**Dataset entries:**
○ ○ ○ ○

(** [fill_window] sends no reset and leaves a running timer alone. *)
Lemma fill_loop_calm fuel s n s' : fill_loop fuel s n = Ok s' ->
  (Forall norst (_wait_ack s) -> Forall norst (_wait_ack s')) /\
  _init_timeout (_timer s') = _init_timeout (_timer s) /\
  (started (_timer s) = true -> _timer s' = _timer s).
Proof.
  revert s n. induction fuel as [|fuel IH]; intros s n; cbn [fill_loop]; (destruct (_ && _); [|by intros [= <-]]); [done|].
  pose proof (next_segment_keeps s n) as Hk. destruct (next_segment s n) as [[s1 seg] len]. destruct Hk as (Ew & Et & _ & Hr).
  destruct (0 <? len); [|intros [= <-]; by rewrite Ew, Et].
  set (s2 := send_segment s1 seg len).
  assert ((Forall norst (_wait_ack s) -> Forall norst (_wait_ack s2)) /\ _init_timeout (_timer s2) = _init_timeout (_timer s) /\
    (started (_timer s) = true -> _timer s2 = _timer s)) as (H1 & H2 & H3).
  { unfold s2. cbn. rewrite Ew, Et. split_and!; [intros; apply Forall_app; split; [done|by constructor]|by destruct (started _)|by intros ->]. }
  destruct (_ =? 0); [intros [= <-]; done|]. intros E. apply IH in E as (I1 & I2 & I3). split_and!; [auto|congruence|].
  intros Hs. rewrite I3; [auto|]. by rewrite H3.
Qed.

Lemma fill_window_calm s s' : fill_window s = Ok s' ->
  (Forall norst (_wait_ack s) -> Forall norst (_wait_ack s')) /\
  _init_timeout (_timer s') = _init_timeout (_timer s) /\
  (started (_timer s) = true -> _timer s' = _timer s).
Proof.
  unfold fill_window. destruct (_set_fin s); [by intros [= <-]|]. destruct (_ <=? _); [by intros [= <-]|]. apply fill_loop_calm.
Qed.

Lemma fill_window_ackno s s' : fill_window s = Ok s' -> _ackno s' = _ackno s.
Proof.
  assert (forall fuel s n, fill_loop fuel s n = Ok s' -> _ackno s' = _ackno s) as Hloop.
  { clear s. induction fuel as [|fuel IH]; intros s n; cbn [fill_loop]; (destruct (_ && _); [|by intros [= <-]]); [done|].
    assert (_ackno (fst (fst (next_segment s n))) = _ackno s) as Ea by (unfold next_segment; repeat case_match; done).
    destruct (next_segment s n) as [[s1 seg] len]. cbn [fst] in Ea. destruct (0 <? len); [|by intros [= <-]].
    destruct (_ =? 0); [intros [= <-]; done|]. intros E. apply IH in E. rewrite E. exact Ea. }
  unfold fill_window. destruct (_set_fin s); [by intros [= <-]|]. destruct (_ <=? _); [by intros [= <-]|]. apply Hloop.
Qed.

○ ○ ○ ○

**WHAT YOU SHOULD DO:**
Filter the entries and copy out every line with the word "started".

**ANSWER SPACE:**
  (started (_timer s) = true -> _timer s' = _timer s).
    (started (_timer s) = true -> _timer s2 = _timer s)) as (H1 & H2 & H3).
  { unfold s2. cbn. rewrite Ew, Et. split_and!; [intros; apply Forall_app; split; [done|by constructor]|by destruct (started _)|by intros ->]. }
  (started (_timer s) = true -> _timer s' = _timer s).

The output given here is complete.